TASK DIRECTIONS = Which lines of the entries below contain the string "intros"? Copy each one.

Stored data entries
(** C7, as amended.  The loop of [extract_body] over a sequence takes
    the elements in order: nothing from no element, and from an element
    followed by others the part of that element, if it has one, before
    the parts of the others.  An element that is not a mapping is
    normalized by [coerce_text] and trimmed, and is left out when that is
    empty; so a sequence without mappings has for body its non-empty
    fragments joined by a blank line, then trimmed.  In general the parts
    are non-empty, those of a concatenation are those of its halves, and
    the body is the parts joined by a blank line, then trimmed.  An
    element that is itself a sequence goes through [coerce_text], which
    joins the chunks that are not blank by ONE newline, not by a blank
    line. *)
Theorem sequence_parts_joined cfg ids items :
  (extract_body cfg ids (JList items)).2
    = PyStr.strip (PyStr.join blank_line (extract_parts cfg ids items).2)
  ∧ Forall (fun p => PyStr.truthy p = true) (extract_parts cfg ids items).2
  ∧ extract_parts cfg ids [] = (ids, [])
  ∧ (∀ item rest,
        extract_parts cfg ids (item :: rest)
        = ((extract_parts cfg (extract_item cfg ids item).1 rest).1,
           push_part (extract_item cfg ids item).2
             (extract_parts cfg (extract_item cfg ids item).1 rest).2))
  ∧ (∀ item,
        is_mapping item = false →
        extract_item cfg ids item = (ids, fragment (PyStr.strip (coerce_text item))))
  ∧ (Forall (fun item => is_mapping item = false) items →
        extract_body cfg ids (JList items)
        = (ids, PyStr.strip (PyStr.join blank_line (plain_fragments items))))
  ∧ (∀ items1 items2,
        (extract_parts cfg ids (items1 ++ items2)).2
        = ((extract_parts cfg ids items1).2
           ++ (extract_parts cfg (extract_parts cfg ids items1).1 items2).2)%list)
  ∧ (∀ nested,
        extract_item cfg ids (JList nested)
        = (ids, fragment (PyStr.strip (coerce_text (JList nested))))
        ∧ coerce_text (JList nested)
          = PyStr.join PyStr.nl (List.filter nonblank (map coerce_text nested))).
Proof.
  split; [|split; [|split; [|split; [|split; [|split; [|split]]]]]].
  - cbn [extract_body]. destruct (extract_parts cfg ids items); reflexivity.
  - apply extract_parts_truthy.
  - reflexivity.
  - intros item rest. cbn [extract_parts].
    destruct (extract_item cfg ids item) as [ids1 part]. cbn [fst snd].
    destruct (extract_parts cfg ids1 rest); reflexivity.
  - intros item Hitem. exact (extract_item_plain cfg ids item Hitem).
  - intros Hall. cbn [extract_body].
    rewrite (extract_parts_plain cfg items ids Hall). reflexivity.
  - intros items1 items2. rewrite extract_parts_app. reflexivity.
  - intros nested. split; reflexivity.
Qed.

EXERCISE RESULT =
  - intros item rest. cbn [extract_parts].
  - intros item Hitem. exact (extract_item_plain cfg ids item Hitem).
  - intros Hall. cbn [extract_body].
  - intros items1 items2. rewrite extract_parts_app. reflexivity.
  - intros nested. split; reflexivity.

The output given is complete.